Starting at the top of the entries below, set down every line exactly, please, until you reach the line with "destruct (select_some _", which is included too.
*** Block opens ***
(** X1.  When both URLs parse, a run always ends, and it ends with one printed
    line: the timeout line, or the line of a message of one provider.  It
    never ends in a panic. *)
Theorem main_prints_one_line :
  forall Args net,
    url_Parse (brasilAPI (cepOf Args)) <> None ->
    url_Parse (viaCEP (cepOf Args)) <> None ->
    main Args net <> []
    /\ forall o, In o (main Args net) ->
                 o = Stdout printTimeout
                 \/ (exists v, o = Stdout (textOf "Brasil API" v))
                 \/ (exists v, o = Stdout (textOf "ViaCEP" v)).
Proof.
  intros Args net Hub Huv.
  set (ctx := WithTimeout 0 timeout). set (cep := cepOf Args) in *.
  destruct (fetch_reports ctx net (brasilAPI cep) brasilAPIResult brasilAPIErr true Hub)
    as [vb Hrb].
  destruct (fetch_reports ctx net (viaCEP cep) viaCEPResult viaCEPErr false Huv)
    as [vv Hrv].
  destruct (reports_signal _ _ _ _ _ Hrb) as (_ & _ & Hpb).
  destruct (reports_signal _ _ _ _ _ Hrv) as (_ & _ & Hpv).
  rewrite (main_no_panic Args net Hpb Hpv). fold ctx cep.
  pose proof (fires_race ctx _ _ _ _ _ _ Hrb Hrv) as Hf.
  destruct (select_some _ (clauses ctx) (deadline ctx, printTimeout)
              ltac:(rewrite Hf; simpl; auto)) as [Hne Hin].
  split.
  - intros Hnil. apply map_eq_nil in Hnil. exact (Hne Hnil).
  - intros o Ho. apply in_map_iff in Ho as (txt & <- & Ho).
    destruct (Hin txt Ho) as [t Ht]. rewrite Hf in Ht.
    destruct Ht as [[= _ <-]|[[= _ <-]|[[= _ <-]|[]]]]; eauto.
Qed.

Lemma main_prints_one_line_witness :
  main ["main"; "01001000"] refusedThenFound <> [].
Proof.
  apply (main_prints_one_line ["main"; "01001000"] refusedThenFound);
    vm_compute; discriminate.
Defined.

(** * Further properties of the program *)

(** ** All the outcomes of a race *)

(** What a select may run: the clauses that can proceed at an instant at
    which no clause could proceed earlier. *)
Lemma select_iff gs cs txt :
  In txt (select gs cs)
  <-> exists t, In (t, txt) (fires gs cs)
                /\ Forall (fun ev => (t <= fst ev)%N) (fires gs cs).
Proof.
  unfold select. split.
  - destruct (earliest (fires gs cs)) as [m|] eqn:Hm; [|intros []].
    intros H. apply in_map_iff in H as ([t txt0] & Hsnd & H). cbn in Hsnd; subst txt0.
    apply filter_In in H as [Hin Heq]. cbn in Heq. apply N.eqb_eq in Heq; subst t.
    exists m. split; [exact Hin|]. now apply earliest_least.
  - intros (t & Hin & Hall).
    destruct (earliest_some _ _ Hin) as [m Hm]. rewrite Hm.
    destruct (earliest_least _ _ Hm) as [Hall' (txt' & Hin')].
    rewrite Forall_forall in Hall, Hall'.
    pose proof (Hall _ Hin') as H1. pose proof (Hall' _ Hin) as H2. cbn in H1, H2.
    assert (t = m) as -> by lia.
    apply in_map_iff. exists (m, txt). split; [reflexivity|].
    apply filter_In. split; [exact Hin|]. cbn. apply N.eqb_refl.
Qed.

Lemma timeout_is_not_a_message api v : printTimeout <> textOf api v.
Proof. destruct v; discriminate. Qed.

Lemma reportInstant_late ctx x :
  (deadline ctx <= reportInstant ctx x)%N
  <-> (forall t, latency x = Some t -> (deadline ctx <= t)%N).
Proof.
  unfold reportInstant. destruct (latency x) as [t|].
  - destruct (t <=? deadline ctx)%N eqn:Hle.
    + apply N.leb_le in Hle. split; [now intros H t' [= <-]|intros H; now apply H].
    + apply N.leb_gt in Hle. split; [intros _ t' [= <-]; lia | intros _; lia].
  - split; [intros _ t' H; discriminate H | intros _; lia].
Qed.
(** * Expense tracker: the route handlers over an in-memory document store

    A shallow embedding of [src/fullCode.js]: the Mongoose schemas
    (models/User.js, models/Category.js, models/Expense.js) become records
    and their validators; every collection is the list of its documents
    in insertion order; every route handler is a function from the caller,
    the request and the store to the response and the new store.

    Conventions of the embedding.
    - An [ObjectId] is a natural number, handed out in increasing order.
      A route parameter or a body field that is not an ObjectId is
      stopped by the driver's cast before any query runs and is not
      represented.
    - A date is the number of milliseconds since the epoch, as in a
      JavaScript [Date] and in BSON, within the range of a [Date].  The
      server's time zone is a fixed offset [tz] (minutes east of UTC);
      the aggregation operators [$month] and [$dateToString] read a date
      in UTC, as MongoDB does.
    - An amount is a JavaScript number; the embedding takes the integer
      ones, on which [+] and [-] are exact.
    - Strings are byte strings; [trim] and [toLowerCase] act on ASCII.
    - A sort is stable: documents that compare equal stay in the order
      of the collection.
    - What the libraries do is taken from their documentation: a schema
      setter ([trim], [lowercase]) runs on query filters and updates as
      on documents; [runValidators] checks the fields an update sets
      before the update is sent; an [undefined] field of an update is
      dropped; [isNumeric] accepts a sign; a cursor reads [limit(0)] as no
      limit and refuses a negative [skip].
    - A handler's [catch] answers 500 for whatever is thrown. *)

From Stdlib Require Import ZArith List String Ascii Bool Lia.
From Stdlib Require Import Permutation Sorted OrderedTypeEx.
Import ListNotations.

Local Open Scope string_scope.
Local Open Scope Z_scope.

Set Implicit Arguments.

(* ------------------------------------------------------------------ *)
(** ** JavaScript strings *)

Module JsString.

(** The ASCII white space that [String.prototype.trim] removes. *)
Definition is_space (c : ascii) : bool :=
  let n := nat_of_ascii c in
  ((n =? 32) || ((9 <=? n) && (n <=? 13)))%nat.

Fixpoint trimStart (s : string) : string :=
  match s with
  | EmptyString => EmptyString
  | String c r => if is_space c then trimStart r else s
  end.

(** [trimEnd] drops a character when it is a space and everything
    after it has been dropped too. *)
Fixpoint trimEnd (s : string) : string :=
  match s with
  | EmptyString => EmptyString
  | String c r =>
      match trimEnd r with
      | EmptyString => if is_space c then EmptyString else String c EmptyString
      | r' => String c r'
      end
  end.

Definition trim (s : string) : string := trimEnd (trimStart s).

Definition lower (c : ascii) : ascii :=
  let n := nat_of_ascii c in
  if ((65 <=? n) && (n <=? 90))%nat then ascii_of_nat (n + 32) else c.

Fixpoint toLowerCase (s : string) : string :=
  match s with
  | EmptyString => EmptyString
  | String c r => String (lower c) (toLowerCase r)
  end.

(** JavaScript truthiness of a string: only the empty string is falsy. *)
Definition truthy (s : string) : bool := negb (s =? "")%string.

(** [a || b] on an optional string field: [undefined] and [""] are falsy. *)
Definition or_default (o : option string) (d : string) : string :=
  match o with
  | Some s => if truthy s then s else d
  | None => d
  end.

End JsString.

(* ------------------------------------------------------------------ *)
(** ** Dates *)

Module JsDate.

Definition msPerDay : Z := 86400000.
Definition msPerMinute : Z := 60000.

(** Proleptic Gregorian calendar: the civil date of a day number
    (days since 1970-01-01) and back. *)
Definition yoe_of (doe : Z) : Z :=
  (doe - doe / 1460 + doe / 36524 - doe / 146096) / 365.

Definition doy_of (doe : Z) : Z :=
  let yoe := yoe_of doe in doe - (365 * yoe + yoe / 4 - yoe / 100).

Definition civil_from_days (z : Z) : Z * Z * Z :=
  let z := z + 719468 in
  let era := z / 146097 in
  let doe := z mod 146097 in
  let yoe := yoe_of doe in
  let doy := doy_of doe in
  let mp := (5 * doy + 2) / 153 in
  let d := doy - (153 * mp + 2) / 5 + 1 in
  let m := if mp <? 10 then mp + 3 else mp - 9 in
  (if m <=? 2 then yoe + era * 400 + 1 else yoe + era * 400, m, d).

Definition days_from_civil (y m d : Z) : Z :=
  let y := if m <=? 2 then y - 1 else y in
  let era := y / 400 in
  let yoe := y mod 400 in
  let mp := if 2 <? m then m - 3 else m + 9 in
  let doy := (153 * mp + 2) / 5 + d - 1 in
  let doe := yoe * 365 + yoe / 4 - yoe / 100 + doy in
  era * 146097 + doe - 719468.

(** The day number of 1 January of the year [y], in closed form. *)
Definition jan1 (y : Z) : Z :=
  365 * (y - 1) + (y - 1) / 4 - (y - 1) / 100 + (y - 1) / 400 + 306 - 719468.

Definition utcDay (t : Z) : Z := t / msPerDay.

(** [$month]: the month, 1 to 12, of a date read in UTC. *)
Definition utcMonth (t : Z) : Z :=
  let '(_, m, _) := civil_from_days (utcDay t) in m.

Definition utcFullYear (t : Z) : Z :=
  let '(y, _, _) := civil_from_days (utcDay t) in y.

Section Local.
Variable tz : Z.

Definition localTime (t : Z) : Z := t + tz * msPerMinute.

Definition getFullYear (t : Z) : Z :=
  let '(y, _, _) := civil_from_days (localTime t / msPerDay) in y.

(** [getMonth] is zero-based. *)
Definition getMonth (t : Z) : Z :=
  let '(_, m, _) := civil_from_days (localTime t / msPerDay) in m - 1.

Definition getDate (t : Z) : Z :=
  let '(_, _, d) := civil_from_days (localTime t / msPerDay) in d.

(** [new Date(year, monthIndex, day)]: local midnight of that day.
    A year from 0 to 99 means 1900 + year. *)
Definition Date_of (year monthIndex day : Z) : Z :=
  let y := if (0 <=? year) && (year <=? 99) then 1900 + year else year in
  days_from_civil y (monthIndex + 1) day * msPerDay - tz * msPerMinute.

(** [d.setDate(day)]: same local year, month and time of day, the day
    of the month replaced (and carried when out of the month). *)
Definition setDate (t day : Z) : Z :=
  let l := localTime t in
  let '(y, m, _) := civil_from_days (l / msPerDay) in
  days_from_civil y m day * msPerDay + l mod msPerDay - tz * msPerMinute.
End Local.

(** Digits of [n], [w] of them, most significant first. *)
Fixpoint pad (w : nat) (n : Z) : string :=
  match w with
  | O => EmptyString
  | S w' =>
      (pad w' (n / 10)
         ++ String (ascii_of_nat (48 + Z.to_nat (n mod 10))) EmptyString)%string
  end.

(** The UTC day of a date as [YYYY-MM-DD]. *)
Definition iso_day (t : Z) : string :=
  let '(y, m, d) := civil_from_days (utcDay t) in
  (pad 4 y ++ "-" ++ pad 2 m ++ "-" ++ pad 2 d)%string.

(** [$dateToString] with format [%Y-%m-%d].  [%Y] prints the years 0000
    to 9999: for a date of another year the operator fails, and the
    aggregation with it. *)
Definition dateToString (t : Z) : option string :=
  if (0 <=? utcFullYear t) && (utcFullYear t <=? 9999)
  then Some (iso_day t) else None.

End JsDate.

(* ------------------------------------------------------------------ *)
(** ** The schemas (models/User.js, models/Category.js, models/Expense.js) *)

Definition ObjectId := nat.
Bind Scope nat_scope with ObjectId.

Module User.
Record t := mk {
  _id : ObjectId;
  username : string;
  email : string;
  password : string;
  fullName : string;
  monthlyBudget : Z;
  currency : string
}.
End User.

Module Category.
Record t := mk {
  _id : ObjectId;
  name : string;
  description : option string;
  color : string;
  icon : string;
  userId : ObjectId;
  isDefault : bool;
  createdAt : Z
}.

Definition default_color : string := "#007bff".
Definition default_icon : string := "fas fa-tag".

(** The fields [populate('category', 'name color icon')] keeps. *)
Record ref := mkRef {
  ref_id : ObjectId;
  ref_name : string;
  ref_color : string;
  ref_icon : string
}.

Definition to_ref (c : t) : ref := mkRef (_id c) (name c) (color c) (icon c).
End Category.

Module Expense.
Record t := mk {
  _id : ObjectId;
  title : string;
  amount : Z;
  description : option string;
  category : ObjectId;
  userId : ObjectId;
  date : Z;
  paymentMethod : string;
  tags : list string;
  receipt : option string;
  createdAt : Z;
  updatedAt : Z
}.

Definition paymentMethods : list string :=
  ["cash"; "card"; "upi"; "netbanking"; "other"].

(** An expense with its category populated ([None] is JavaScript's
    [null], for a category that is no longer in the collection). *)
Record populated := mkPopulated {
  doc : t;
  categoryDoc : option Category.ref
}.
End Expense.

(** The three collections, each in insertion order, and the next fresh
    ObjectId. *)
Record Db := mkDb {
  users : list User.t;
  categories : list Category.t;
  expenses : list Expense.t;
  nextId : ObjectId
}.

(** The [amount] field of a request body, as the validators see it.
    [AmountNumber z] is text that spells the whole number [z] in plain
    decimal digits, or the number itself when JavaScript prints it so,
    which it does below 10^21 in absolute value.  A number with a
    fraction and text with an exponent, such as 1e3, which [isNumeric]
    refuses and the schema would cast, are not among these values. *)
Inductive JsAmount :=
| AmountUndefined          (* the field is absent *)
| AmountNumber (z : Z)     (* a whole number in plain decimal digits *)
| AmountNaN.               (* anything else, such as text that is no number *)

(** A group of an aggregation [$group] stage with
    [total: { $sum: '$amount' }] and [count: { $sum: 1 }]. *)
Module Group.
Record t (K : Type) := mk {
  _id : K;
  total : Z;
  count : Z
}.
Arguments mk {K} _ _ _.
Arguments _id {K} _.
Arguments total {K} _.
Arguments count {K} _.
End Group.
*** Block closes ***
→ FINISHED TASK:
(** X1.  When both URLs parse, a run always ends, and it ends with one printed
    line: the timeout line, or the line of a message of one provider.  It
    never ends in a panic. *)
Theorem main_prints_one_line :
  forall Args net,
    url_Parse (brasilAPI (cepOf Args)) <> None ->
    url_Parse (viaCEP (cepOf Args)) <> None ->
    main Args net <> []
    /\ forall o, In o (main Args net) ->
                 o = Stdout printTimeout
                 \/ (exists v, o = Stdout (textOf "Brasil API" v))
                 \/ (exists v, o = Stdout (textOf "ViaCEP" v)).
Proof.
  intros Args net Hub Huv.
  set (ctx := WithTimeout 0 timeout). set (cep := cepOf Args) in *.
  destruct (fetch_reports ctx net (brasilAPI cep) brasilAPIResult brasilAPIErr true Hub)
    as [vb Hrb].
  destruct (fetch_reports ctx net (viaCEP cep) viaCEPResult viaCEPErr false Huv)
    as [vv Hrv].
  destruct (reports_signal _ _ _ _ _ Hrb) as (_ & _ & Hpb).
  destruct (reports_signal _ _ _ _ _ Hrv) as (_ & _ & Hpv).
  rewrite (main_no_panic Args net Hpb Hpv). fold ctx cep.
  pose proof (fires_race ctx _ _ _ _ _ _ Hrb Hrv) as Hf.
  destruct (select_some _ (clauses ctx) (deadline ctx, printTimeout)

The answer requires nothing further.